Vy = 5.2 m/s * sin(25°)
Vy = 5.2 m/s * 0.4226
Vy ≈ 2.197 m/s
Now, let's consider the velocity of the stream. The stream is moving at a constant velocity of 1.5 m/s in the horizontal direction.
Since the stream is only moving horizontally, the stream's velocity does not have any vertical component.
Now, we can find the total velocity of the boat relative to the shore. The total horizontal component of the velocity of the boat relative to the shore (Vr-x) is the sum of the boat's horizontal velocity component and the stream's horizontal velocity.
Vr-x = Vx + Vstream
Vr-x = 4.7199 m/s + 1.5 m/s
Vr-x ≈ 6.2199 m/s
Since the stream's velocity is only in the horizontal direction, the vertical components do not add up. Therefore, the total vertical component of the velocity of the boat relative to the shore (Vr-y) remains the same as the boat's vertical velocity component.
Vr-y = Vy
Vr-y ≈ 2.197 m/s
Now, we can use these components to find the time it takes for the boat to cross the stream.

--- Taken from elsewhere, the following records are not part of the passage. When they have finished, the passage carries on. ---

(** * Report emitters of robot.reporting and the Rebot entry point

    A shallow embedding of

      - [src/robot/reporting/monitorlogwriter.py]  (xUnit-style emitter),
      - [src/robot/reporting/azurelogwriter.py]    (ingestion emitter and
        the signing client),
      - [src/robot/rebot.py]                       ([Rebot.main]),

    together with the models of the Python built-ins these files call
    (slicing, [str], [repr], [json.dumps], [base64], [hmac], [hashlib]).

    Conventions.  A Python [str] is a [string] whose characters are the code
    points 0..255.  A Python [int] is a [Z].  A Python [bytes] is a list of
    [Z] in 0..255.  An attribute that may be [None] is an [option]. *)

From Stdlib Require Import ZArith List String Ascii Bool Lia.
From Stdlib Require Import Numbers.DecimalString Numbers.DecimalZ.
Import ListNotations.

Set Warnings "-register-all".

Local Open Scope string_scope.
Local Open Scope Z_scope.

(** ** Python built-ins on strings *)

Module Py.

(** [s[lo:hi]] for non-negative literal bounds: Python clamps both bounds to
    the length of [s], so a slice never fails and may be shorter than
    [hi - lo]. *)
Definition slice (lo hi : nat) (s : string) : string :=
  substring lo (hi - lo) s.

(** [str(n)] for an [int]. *)
Definition str_int (n : Z) : string :=
  NilEmpty.string_of_int (Z.to_int n).

(** Truth value of an optional string: [None] and [''] are falsy. *)
Definition truthy (s : option string) : bool :=
  match s with
  | None => false
  | Some EmptyString => false
  | Some (String _ _) => true
  end.

(** [len(s)]. *)
Definition len (s : string) : Z := Z.of_nat (String.length s).

(** Division rounded to the nearest integer, a tie going to the even
    neighbour, for a positive divisor. *)
Definition round_half_even (p q : Z) : Z :=
  let d := p / q in
  let rest := p mod q in
  if 2 * rest <? q then d
  else if q <? 2 * rest then d + 1
  else if Z.even d then d else d + 1.

(** [a / 1000] for a positive [int] [a]: true division of two ints gives
    the double nearest to the quotient, ties to even.  The double is
    returned as mantissa [n] and exponent [e], its value being [n * 2^e],
    with the exponent chosen so that the quotient scaled by [2^-e] lies
    between [2^52] and [2^53]. *)
Definition nearest_double_of_thousandths (a : Z) : Z * Z :=
  let scaled (e : Z) :=
    if e <? 0 then (a * 2 ^ (- e), 1000) else (a, 1000 * 2 ^ e) in
  let e0 := Z.log2 a - 62 in
  let e := if fst (scaled e0) <? 2 ^ 53 * snd (scaled e0) then e0 else e0 + 1 in
  (round_half_even (fst (scaled e)) (snd (scaled e)), e).

Definition pad3 (n : Z) : string :=
  (if n <? 10 then "00" else if n <? 100 then "0" else "") ++ str_int n.

(** ['{:.3f}'.format(m / 1000)] for an [int] [m]: the quotient is first
    rounded to a double, and the format then rounds the exact value of
    that double to three places, ties to even, and writes sign, integer
    part, point and three digits.  Above the largest double, for [m]
    beyond about 1.7e311, the division raises [OverflowError]; that case
    is not modelled, and the properties that state a time are stated
    below a bound far under it. *)
Definition format_3f_thousandths (m : Z) : string :=
  let a := Z.abs m in
  if a =? 0 then "0.000"
  else
    let (n, e) := nearest_double_of_thousandths a in
    let r := if 0 <=? e then n * 2 ^ e * 1000
             else round_half_even (n * 1000) (2 ^ (- e)) in
    (if m <? 0 then "-" else "") ++ str_int (r / 1000) ++ "." ++ pad3 (r mod 1000).
(** * A first-order Hidden Markov Model tagger (hmm.py), embedded in Rocq

    The Python class [HMM] is translated function by function.  Python
    dictionaries keep their insertion order, and the naive decoder breaks
    ties by that order, so a dictionary is an association list whose keys
    are unique and whose new keys are appended at the end.  Exceptions are
    an error monad; the mutable fields of the object are threaded through
    the functions that assign them, and a call that raises returns no
    object.  Counts are integers ([Z]).  Probabilities and scores come
    twice: as exact rationals ([Q]), an idealisation in which the
    estimates and the recursion can be reasoned about, and, in the module
    [Binary64], as the binary64 floating-point numbers the program computes
    with.  Opening files is not part of the model: the estimators and the
    decoders take the lists of (word, state) pairs that [process_file]
    builds, [process_file] takes the text that was read and [predict]
    returns the text it writes. *)

From Stdlib Require Import List Ascii String ZArith QArith Qpower Bool Lia Arith.
From Stdlib Require PrimFloat Uint63 FloatOps SpecFloat.
Import ListNotations.
Local Open Scope Z_scope.

(** ** Exceptions *)

Inductive error : Type :=
| InvalidStartingState   (* Exception("Invalid starting state: ...") *)
| InvalidStoppingState   (* Exception("Invalid stopping state: ...") *)
| InvalidStateInData     (* Exception("Invalid state in data: ...") *)
| EmissionEmpty          (* Exception("Emission probabilities is empty") *)
| InvalidIteration       (* Exception("Invalid iteration: ...") *)
| InvalidState           (* Exception("Invalid state: ...") *)
| IndexError
| KeyError
| ValueError
| ZeroDivisionError.

Inductive result (A : Type) : Type :=
| Ok (a : A)
| Raise (e : error).
Arguments Ok {A} a.
Arguments Raise {A} e.

Definition bind {A B : Type} (m : result A) (f : A -> result B) : result B :=
  match m with
  | Ok a => f a
  | Raise e => Raise e
  end.

Declare Scope exn_scope.
Delimit Scope exn_scope with exn.
Notation "x <- m ;; k" := (bind m (fun x => k))
  (at level 61, m at next level, right associativity) : exn_scope.
Notation "' p <- m ;; k" := (bind m (fun x => match x with p => k end))
  (at level 61, p pattern, m at next level, right associativity) : exn_scope.
Local Open Scope exn_scope.

(** A [for] loop whose body may raise. *)
Fixpoint foldM {A B : Type} (f : A -> B -> result A) (l : list B) (a : A)
  : result A :=
  match l with
  | [] => Ok a
  | b :: l' => a' <- f a b ;; foldM f l' a'
  end.

(** A comprehension whose element expression may raise. *)
Fixpoint mapM {A B : Type} (f : A -> result B) (l : list A) : result (list B) :=
  match l with
  | [] => Ok []
  | a :: l' => b <- f a ;; bs <- mapM f l' ;; Ok (b :: bs)
  end.

Definition result_map {A B : Type} (f : A -> B) (m : result A) : result B :=
  match m with
  | Ok a => Ok (f a)
  | Raise e => Raise e
  end.

(** ** Keys and dictionaries *)

Class EqKey (K : Type) : Type := {
  keqb : K -> K -> bool;
  keqb_spec : forall a b : K, reflect (a = b) (keqb a b)
}.

#[export] Instance EqKey_string : EqKey string :=
  {| keqb := String.eqb; keqb_spec := String.eqb_spec |}.

#[export] Instance EqKey_Z : EqKey Z :=
  {| keqb := Z.eqb; keqb_spec := Z.eqb_spec |}.

Section Dict.
Context {K : Type} `{EqKey K}.

(** [x in l] for a Python list. *)
Definition list_mem (x : K) (l : list K) : bool := existsb (keqb x) l.

Context {V : Type}.

Definition dict : Type := list (K * V).

(** [d.get(k)], [None] when the key is absent. *)
Fixpoint dget (d : dict) (k : K) : option V :=
  match d with
  | [] => None
  | (k', v) :: d' => if keqb k k' then Some v else dget d' k
  end.

(** [d[k] = v]: an existing key keeps its position. *)
Fixpoint dset (d : dict) (k : K) (v : V) : dict :=
  match d with
  | [] => [(k, v)]
  | (k', v') :: d' =>
      if keqb k k' then (k', v) :: d' else (k', v') :: dset d' k v
  end.

(** [k in d]. *)
Definition dmem (d : dict) (k : K) : bool :=
  match dget d k with Some _ => true | None => false end.

(** [d.get(k, dflt)]. *)
Definition dget_default (d : dict) (k : K) (dflt : V) : V :=
  match dget d k with Some v => v | None => dflt end.

(** [d[k]] as an expression. *)
Definition dindex (d : dict) (k : K) : result V :=
  match dget d k with Some v => Ok v | None => Raise KeyError end.

Definition dkeys (d : dict) : list K := map fst d.
Definition dvalues (d : dict) : list V := map snd d.
End Dict.
Arguments dict K V : clear implicits.

(** [{k: f(v) for k, v in d.items()}], where [f] may raise. *)
Definition dict_mapM {K V V' : Type} (f : V -> result V') (d : dict K V)
  : result (dict K V') :=
  mapM (fun kv : K * V => v' <- f (snd kv) ;; Ok (fst kv, v')) d.

(** [l[i]] for a Python sequence and a non-negative index. *)
Definition getitem {A : Type} (l : list A) (i : nat) : result A :=
  match nth_error l i with Some a => Ok a | None => Raise IndexError end.

(** ** The model object *)

(** States and words are Python strings. *)
Abbreviation state := string (only parsing).
Abbreviation word := string (only parsing).
Definition sequence : Type := list (word * state).

Record HMM : Type := mkHMM {
  end_states : list state;
  states : list state;
  emission_probs : dict state (dict word Q);
  transition_probs : dict state (dict state Q);
  training_words : dict word Z;
  _transition_cnts : dict state (dict state Z)
}.

Definition UNKNOWN_TOKEN : word := "#UNK#"%string.

(** [HMM.__init__] *)
Definition HMM_init (sts : list state) : HMM :=
  {| end_states := firstn 2 sts;
     states := skipn 2 sts;
     emission_probs := [];
     transition_probs := [];
     training_words := [];
     _transition_cnts := [] |}.

Definition set_emission_probs (h : HMM) (e : dict state (dict word Q)) : HMM :=
  {| end_states := end_states h; states := states h;
     emission_probs := e; transition_probs := transition_probs h;
     training_words := training_words h;
     _transition_cnts := _transition_cnts h |}.

Definition set_transition_probs (h : HMM) (t : dict state (dict state Q)) : HMM :=
  {| end_states := end_states h; states := states h;
     emission_probs := emission_probs h; transition_probs := t;
     training_words := training_words h;
     _transition_cnts := _transition_cnts h |}.

Definition set_training_words (h : HMM) (tw : dict word Z) : HMM :=
  {| end_states := end_states h; states := states h;
     emission_probs := emission_probs h;
     transition_probs := transition_probs h;
     training_words := tw;
     _transition_cnts := _transition_cnts h |}.

Definition set_transition_cnts (h : HMM) (c : dict state (dict state Z)) : HMM :=
  {| end_states := end_states h; states := states h;
     emission_probs := emission_probs h;
     transition_probs := transition_probs h;
     training_words := training_words h;
     _transition_cnts := c |}.

(** [HMM._check_end_states] *)
Definition _check_end_states (h : HMM) (ws_deque : sequence) : result bool :=
  first <- getitem ws_deque 0 ;;
  start <- getitem (end_states h) 0 ;;
  if negb (keqb (snd first) start) then Raise InvalidStartingState else
  last <- getitem ws_deque (List.length ws_deque - 1) ;;
  stop <- getitem (end_states h) 1 ;;
  if negb (keqb (snd last) stop) then Raise InvalidStoppingState else
  Ok true.

(** ** Emission estimation *)

(** [sum(d.values())] *)
Definition sum_values {K : Type} (d : dict K Z) : Z :=
  fold_left Z.add (dvalues d) 0.

(** [d[k] += 1] *)
Definition dincr {K : Type} `{EqKey K} (d : dict K Z) (k : K)
  : result (dict K Z) :=
  v <- dindex d k ;; Ok (dset d k (v + 1)).

(** [if k not in d: d[k] = 0] followed by [d[k] += 1] *)
Definition count_one {K : Type} `{EqKey K} (d : dict K Z) (k : K)
  : result (dict K Z) :=
  let d := if negb (dmem d k) then dset d k 0 else d in
  dincr d k.

(** [HMM._calculate_emission_mle], over the rationals: the quotient is
    exact.  The rounded quotient of the program is
    [Binary64._calculate_emission_mle]. *)
Definition _calculate_emission_mle (word_count state_count smooth_k : Z)
  : result Q :=
  if state_count + smooth_k =? 0 then Raise ZeroDivisionError
  else Ok (inject_Z word_count / inject_Z (state_count + smooth_k))%Q.

(** What the counting loops of [estimate_emission] update:
    [self.training_words] and [state_emission_cnts]. *)
Definition emission_acc : Type :=
  (dict word Z * dict state (dict word Z))%type.

(** Body of the loop [for word, state in ws_deque] of [estimate_emission]. *)
Definition emission_count_step (h : HMM) (acc : emission_acc)
    (ws : word * state) : result emission_acc :=
  let '(tw, cnts) := acc in
  let '(w, st) := ws in
  if list_mem st (end_states h) then Ok acc
  else if negb (list_mem st (states h)) then Raise InvalidStateInData
  else
    tw <- count_one tw w ;;
    row <- dindex cnts st ;;
    row <- count_one row w ;;
    Ok (tw, dset cnts st row).

(** Body of the loop [for ws_deque in observations]. *)
Definition emission_count_deque (h : HMM) (acc : emission_acc)
    (ws_deque : sequence) : result emission_acc :=
  _ <- _check_end_states h ws_deque ;;
  foldM (emission_count_step h) ws_deque acc.

(** The second loop, for one state.  [copy.deepcopy] gives a dictionary with
    the same keys in the same order, and every key is then assigned again,
    so the result is the counts table mapped entry by entry. *)
Definition emission_row (smooth_k : Z) (emission_counts : dict word Z)
  : result (dict word Q) :=
  let state_cnt := sum_values emission_counts in
  probs <- dict_mapM (fun word_cnt =>
                        _calculate_emission_mle word_cnt state_cnt smooth_k)
                     emission_counts ;;
  unk <- _calculate_emission_mle smooth_k state_cnt smooth_k ;;
  Ok (dset probs UNKNOWN_TOKEN unk).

We can use the formula:
Time = Distance / Velocity
The distance the boat needs to cross is the width of the stream, which is given as 94 meters.
Time = 94 m / Vr-x
Time = 94 m / 6.2199 m/s
Time ≈ 15.0896 s
Now that we have the time it takes for the boat to cross the stream, we can find how far downstream the boat lands. The distance downstream (D) is given by:
D = Vr-y * Time
D = 2.197 m/s * 15.0896 s
D ≈ 33.1552 m
Rounding to the nearest meter, the boat lands approximately 33 meters downstream from point A.